↓↓↓
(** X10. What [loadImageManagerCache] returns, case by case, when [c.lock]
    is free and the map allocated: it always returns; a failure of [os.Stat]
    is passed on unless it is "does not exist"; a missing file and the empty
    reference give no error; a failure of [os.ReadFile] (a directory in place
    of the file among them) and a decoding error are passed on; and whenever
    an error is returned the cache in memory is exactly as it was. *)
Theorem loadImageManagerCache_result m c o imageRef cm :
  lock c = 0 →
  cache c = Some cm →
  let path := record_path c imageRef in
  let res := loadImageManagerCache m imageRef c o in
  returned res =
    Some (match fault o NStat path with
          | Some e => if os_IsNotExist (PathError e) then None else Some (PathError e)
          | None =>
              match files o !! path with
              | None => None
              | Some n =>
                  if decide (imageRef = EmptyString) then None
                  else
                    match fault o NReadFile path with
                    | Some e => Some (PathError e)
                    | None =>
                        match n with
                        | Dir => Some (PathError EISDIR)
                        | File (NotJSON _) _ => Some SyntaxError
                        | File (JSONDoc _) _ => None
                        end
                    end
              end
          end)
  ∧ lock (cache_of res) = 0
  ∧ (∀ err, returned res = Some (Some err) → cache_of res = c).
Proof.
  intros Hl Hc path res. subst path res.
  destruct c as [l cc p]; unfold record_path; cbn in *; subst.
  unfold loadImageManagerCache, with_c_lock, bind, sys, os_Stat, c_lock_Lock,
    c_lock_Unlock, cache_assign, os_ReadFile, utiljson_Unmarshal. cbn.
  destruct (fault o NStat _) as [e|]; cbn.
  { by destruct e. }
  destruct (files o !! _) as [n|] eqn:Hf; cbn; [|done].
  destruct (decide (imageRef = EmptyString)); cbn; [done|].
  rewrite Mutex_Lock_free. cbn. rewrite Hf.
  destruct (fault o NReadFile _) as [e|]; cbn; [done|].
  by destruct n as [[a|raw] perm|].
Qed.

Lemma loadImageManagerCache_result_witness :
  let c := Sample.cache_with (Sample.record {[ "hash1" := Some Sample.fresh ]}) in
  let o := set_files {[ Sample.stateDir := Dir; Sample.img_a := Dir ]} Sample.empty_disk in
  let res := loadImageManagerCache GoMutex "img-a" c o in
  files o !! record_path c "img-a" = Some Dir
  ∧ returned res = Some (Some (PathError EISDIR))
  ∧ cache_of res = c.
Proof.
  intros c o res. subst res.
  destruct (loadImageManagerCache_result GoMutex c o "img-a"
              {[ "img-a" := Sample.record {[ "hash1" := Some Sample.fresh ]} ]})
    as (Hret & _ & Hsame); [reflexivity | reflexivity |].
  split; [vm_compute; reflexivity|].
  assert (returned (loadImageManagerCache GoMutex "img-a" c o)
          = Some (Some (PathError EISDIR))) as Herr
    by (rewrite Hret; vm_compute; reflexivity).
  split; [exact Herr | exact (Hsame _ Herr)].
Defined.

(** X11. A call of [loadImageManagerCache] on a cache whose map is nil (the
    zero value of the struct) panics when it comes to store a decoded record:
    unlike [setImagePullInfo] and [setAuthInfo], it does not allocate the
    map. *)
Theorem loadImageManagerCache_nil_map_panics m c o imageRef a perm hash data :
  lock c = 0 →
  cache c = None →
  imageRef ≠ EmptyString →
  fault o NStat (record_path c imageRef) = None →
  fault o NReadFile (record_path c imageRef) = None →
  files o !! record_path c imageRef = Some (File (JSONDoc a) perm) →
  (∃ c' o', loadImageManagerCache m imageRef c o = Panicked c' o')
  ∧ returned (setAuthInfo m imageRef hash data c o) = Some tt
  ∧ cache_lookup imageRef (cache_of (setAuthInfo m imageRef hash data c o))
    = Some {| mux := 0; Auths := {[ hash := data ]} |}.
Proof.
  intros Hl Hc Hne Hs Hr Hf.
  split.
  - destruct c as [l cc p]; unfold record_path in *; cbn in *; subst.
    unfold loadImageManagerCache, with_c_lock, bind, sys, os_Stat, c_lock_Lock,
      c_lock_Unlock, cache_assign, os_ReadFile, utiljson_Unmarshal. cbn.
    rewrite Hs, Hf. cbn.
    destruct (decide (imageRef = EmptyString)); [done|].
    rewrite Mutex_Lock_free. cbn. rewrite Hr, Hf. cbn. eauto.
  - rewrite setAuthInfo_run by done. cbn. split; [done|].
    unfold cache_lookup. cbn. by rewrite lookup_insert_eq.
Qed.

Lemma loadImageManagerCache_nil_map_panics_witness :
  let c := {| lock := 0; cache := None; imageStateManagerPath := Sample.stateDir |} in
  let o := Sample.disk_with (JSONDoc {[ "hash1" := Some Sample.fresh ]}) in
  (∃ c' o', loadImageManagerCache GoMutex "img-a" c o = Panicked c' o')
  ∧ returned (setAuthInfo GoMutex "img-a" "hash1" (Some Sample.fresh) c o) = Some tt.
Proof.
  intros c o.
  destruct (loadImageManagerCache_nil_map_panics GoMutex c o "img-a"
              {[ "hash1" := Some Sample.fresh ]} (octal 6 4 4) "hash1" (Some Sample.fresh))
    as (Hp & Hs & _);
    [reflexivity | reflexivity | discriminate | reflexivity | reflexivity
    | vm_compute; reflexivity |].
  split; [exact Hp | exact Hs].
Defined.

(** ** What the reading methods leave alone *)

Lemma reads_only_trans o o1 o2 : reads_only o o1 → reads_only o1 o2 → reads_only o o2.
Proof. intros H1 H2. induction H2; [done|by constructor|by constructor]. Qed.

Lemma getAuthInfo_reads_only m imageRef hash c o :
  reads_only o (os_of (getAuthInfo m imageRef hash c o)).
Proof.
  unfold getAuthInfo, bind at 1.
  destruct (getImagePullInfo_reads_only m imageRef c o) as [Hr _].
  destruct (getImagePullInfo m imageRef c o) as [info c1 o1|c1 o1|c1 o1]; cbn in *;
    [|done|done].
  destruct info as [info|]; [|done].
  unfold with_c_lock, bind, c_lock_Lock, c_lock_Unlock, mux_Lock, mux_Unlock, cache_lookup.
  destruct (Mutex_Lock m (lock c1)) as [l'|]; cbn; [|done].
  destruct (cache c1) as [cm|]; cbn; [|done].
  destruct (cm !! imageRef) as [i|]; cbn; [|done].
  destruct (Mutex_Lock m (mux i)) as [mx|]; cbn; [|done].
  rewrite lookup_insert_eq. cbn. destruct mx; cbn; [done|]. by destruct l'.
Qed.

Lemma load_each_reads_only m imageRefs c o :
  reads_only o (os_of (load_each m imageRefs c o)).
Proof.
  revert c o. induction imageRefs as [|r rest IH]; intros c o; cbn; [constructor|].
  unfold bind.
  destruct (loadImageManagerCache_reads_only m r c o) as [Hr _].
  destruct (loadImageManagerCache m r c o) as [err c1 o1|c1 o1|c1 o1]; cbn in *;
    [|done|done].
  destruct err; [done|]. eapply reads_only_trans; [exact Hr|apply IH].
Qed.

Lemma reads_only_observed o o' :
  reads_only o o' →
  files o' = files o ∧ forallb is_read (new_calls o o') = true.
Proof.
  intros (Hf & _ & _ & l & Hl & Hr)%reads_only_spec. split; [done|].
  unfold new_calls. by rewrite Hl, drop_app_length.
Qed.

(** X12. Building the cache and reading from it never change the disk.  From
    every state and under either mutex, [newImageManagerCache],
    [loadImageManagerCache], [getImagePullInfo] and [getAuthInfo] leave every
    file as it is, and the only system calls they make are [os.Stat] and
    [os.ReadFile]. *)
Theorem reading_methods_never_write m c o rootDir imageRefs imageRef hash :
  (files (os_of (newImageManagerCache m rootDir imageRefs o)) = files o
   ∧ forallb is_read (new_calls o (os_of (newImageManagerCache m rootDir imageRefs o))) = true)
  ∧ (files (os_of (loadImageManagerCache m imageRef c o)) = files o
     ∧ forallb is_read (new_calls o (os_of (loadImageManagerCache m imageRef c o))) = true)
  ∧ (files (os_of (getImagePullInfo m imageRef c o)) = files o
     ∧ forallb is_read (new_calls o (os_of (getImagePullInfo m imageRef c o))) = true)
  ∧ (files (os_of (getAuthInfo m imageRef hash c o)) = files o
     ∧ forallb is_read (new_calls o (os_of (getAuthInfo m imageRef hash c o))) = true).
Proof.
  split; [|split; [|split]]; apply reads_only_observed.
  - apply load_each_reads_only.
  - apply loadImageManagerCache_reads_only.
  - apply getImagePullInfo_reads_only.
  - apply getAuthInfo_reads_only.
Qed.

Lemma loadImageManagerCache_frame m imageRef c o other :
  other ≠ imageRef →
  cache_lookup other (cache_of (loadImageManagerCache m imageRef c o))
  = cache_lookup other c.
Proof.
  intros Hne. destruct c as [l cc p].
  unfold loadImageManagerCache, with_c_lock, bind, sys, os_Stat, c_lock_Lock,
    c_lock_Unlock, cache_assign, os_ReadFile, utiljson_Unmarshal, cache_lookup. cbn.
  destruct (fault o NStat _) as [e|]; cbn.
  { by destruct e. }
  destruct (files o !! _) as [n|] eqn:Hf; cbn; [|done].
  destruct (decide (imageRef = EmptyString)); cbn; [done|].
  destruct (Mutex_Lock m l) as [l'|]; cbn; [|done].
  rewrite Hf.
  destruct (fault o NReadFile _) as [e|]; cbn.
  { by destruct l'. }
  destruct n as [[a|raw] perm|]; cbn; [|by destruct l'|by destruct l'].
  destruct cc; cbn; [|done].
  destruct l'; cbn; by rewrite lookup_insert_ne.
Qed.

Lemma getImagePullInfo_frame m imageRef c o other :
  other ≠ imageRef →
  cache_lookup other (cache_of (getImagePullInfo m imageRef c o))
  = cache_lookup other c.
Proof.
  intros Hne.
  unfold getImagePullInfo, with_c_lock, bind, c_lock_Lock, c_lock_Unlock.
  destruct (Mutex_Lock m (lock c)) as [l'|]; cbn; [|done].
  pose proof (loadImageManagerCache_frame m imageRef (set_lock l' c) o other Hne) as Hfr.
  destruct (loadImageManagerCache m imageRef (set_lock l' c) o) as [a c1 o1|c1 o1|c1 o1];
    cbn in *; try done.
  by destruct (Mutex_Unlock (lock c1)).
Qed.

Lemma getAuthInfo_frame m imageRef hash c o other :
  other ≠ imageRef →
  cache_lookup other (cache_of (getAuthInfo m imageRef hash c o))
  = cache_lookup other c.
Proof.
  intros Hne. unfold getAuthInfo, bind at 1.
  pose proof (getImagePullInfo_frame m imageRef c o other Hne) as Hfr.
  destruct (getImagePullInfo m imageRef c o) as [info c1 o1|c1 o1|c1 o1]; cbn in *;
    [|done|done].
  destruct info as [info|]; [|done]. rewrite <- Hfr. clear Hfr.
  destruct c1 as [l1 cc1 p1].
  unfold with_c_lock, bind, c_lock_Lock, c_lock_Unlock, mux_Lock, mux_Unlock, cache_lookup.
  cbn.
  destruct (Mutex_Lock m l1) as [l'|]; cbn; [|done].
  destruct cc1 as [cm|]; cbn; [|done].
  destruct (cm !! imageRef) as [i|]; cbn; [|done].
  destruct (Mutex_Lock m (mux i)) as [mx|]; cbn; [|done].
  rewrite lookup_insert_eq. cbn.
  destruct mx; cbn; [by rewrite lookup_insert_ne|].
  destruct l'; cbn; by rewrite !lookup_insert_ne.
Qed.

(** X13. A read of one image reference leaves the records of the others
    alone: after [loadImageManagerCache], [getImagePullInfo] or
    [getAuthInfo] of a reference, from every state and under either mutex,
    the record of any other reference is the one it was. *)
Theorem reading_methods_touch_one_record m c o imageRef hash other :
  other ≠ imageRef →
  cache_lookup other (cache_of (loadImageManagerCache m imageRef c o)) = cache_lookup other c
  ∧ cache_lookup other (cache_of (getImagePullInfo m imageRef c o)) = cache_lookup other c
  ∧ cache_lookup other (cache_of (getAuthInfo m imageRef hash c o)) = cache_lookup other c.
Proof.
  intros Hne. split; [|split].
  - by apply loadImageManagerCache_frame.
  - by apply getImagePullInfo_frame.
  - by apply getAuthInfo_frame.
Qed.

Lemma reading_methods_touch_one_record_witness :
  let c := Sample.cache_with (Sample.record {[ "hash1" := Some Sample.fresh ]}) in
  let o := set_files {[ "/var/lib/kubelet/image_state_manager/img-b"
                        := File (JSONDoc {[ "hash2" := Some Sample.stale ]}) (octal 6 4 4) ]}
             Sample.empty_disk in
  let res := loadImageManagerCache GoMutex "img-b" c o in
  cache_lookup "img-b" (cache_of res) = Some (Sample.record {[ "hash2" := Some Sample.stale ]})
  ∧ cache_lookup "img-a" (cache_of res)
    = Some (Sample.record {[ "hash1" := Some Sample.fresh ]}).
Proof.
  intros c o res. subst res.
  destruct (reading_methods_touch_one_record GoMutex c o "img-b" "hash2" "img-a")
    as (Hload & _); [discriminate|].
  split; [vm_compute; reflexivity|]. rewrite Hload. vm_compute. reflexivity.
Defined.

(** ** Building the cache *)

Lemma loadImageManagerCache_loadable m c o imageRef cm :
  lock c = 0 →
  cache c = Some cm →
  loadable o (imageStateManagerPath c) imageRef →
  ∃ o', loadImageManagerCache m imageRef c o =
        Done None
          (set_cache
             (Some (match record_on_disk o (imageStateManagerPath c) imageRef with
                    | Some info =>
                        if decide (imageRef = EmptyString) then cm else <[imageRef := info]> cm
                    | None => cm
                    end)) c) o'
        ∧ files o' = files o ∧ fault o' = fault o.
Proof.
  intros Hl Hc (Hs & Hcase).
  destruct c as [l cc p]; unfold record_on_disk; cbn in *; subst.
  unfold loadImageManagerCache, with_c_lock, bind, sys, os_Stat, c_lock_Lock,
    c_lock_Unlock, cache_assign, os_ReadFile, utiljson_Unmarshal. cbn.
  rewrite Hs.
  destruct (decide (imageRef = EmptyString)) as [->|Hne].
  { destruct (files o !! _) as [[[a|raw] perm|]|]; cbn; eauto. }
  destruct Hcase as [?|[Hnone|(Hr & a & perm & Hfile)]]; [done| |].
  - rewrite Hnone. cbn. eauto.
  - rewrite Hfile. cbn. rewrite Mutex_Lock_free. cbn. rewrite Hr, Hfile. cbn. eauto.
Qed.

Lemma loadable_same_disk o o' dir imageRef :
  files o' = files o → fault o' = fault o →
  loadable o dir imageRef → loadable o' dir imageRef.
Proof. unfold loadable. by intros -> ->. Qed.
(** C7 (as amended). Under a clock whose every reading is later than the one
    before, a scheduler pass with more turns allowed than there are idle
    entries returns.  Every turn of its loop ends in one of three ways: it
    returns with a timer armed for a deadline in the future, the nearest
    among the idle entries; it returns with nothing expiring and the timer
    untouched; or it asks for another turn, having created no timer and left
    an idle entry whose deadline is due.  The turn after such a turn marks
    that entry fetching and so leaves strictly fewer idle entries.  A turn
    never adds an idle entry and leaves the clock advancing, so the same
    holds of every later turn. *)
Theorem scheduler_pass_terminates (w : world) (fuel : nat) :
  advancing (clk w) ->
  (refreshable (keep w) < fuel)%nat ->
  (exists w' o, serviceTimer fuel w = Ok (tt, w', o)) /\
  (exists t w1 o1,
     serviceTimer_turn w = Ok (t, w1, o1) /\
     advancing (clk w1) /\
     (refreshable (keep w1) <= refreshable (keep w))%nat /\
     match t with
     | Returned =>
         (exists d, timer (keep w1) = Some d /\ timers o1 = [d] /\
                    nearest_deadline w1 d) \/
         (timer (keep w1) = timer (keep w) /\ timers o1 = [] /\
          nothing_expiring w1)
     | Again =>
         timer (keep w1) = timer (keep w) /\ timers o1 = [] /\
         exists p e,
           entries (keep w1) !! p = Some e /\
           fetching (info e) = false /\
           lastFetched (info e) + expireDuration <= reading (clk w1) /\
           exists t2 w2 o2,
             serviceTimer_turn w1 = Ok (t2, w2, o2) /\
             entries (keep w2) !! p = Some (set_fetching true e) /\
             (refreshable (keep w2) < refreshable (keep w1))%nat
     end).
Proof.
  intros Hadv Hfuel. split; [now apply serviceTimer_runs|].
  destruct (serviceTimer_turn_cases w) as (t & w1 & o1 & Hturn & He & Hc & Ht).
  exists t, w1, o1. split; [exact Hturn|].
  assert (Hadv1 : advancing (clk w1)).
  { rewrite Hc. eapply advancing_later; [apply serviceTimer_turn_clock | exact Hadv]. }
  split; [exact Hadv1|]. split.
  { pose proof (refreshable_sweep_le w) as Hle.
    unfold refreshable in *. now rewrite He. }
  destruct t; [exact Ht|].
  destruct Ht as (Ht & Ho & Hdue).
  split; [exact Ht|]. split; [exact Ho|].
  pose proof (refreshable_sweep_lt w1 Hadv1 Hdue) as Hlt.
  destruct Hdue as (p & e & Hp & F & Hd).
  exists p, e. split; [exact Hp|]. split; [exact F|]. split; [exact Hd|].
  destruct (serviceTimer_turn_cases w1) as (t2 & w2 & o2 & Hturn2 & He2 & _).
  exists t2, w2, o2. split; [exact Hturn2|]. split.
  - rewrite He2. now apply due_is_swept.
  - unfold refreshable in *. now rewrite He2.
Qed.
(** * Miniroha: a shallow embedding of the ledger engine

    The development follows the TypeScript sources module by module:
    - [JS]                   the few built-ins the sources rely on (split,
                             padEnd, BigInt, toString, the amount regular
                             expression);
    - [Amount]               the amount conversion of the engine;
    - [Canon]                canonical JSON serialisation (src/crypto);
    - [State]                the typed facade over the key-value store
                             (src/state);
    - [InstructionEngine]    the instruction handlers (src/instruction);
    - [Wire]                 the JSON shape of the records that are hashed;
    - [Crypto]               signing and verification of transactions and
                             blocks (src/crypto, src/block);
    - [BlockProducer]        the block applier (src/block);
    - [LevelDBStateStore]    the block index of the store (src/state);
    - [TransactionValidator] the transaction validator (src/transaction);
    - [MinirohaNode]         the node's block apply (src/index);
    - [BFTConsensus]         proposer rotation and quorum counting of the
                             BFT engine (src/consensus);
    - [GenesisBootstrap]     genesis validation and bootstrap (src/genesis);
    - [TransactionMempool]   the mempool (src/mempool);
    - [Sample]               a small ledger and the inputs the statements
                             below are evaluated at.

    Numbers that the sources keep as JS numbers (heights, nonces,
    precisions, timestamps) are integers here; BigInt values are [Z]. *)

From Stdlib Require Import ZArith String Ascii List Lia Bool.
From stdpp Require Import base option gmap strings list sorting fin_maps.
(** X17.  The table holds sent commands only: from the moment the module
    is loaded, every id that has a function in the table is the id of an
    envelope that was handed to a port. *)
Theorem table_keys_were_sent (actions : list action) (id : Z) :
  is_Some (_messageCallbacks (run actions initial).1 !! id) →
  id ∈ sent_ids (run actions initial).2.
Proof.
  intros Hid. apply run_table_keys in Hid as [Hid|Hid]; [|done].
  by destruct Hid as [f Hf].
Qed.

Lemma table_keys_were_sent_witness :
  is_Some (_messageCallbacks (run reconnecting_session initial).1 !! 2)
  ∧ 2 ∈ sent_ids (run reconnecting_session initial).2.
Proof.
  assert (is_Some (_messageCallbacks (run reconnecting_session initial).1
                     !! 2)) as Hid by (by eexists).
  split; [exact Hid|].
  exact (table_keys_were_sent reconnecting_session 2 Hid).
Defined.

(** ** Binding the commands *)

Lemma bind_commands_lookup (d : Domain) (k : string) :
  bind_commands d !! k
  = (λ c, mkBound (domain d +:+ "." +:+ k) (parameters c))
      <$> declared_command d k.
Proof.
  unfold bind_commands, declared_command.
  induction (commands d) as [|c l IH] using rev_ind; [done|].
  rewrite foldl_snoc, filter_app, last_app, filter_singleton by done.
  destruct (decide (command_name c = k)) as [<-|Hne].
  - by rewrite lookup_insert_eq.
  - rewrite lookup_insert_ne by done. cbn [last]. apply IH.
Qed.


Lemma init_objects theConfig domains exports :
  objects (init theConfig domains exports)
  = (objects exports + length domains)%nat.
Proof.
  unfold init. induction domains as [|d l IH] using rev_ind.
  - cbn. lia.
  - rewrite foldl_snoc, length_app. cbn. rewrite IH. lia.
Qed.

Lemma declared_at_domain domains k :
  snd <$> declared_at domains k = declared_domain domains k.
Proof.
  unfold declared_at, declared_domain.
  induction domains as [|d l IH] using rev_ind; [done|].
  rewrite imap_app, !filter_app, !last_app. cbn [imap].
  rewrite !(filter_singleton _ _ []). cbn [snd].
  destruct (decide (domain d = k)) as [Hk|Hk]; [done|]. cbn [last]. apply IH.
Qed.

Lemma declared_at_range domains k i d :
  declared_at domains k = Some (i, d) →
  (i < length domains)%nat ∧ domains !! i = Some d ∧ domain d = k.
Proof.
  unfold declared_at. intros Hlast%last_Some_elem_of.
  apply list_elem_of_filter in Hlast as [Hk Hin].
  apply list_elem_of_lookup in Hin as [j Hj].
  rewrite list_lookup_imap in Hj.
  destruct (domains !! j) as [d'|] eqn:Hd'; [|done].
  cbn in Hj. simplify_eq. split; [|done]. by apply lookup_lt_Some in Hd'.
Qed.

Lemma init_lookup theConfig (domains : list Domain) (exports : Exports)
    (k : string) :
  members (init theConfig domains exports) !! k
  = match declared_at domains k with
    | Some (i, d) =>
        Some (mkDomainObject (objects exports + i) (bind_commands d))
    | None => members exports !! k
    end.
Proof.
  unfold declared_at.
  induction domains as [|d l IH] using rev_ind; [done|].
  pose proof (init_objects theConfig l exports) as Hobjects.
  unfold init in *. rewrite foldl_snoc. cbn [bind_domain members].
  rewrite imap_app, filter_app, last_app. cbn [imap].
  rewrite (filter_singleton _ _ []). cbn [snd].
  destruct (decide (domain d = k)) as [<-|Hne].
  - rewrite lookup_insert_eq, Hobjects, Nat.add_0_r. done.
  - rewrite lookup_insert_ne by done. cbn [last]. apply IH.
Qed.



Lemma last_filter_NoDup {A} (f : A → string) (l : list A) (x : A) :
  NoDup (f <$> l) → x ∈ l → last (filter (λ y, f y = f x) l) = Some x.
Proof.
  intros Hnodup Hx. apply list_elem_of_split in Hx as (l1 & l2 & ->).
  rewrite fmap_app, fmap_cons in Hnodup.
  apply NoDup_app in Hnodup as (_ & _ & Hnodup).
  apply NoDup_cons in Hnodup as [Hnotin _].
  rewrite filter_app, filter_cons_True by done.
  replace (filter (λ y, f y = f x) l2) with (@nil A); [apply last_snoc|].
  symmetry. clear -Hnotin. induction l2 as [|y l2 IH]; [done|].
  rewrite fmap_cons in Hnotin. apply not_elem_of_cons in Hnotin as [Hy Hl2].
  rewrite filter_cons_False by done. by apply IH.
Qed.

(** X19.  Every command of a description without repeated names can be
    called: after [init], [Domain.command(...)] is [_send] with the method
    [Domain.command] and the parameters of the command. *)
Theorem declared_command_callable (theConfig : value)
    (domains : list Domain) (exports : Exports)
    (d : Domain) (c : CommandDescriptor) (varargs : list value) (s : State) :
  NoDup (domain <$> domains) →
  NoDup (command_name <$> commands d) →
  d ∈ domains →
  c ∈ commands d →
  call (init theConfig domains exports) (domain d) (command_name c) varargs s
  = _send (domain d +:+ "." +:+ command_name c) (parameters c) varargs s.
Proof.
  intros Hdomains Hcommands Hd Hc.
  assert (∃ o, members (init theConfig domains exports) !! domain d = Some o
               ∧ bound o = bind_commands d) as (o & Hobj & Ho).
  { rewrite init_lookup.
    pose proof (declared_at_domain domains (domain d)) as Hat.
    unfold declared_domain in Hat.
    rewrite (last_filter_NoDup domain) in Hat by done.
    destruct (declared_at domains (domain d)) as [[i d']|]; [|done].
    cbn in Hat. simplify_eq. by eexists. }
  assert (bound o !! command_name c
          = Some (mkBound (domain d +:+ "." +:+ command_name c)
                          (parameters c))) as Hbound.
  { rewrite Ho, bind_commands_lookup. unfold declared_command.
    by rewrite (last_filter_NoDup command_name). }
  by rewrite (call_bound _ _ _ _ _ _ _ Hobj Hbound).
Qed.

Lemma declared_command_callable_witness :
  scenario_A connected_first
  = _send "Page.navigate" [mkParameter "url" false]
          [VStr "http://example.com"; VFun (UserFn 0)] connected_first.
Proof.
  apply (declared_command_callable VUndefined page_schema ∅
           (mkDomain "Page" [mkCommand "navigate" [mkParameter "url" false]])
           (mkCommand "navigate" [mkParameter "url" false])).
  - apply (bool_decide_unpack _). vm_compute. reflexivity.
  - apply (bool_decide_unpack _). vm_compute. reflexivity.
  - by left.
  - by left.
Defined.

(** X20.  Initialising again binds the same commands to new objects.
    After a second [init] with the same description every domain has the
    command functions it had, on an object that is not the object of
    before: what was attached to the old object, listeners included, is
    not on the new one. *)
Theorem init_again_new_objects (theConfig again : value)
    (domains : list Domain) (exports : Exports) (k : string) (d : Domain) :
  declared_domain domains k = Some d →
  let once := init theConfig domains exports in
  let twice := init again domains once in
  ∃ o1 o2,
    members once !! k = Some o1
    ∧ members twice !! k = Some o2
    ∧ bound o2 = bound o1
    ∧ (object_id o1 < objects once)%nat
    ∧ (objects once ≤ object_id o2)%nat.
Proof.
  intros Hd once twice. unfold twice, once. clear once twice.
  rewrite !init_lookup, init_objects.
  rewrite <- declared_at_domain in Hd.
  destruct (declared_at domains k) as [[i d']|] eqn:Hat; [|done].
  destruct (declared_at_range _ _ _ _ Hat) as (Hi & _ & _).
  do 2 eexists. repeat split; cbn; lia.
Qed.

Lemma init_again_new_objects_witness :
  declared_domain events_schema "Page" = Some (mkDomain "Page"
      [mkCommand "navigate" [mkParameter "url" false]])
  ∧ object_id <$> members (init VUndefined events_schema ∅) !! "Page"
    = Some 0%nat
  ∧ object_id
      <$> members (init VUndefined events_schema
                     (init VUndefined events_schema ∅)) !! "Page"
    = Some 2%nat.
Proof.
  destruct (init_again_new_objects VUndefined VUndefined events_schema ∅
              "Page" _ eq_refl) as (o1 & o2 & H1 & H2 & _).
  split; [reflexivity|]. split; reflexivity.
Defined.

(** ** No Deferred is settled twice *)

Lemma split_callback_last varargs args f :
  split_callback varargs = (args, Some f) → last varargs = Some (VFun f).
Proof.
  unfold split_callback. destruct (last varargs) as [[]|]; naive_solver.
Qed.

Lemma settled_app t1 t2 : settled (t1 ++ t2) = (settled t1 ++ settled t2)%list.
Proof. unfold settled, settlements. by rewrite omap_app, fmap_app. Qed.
↑↑↑
What the exercise asks
In the listing above, find the line with "as (Hload & _); [discriminate|]." and the line with "destruct c as [l cc p]; unfold record_on_disk;", then print exactly those two lines and every line between them, and nothing more.

Answer to the problem
    as (Hload & _); [discriminate|].
  split; [vm_compute; reflexivity|]. rewrite Hload. vm_compute. reflexivity.
Defined.

(** ** Building the cache *)

Lemma loadImageManagerCache_loadable m c o imageRef cm :
  lock c = 0 →
  cache c = Some cm →
  loadable o (imageStateManagerPath c) imageRef →
  ∃ o', loadImageManagerCache m imageRef c o =
        Done None
          (set_cache
             (Some (match record_on_disk o (imageStateManagerPath c) imageRef with
                    | Some info =>
                        if decide (imageRef = EmptyString) then cm else <[imageRef := info]> cm
                    | None => cm
                    end)) c) o'
        ∧ files o' = files o ∧ fault o' = fault o.
Proof.
  intros Hl Hc (Hs & Hcase).
  destruct c as [l cc p]; unfold record_on_disk; cbn in *; subst.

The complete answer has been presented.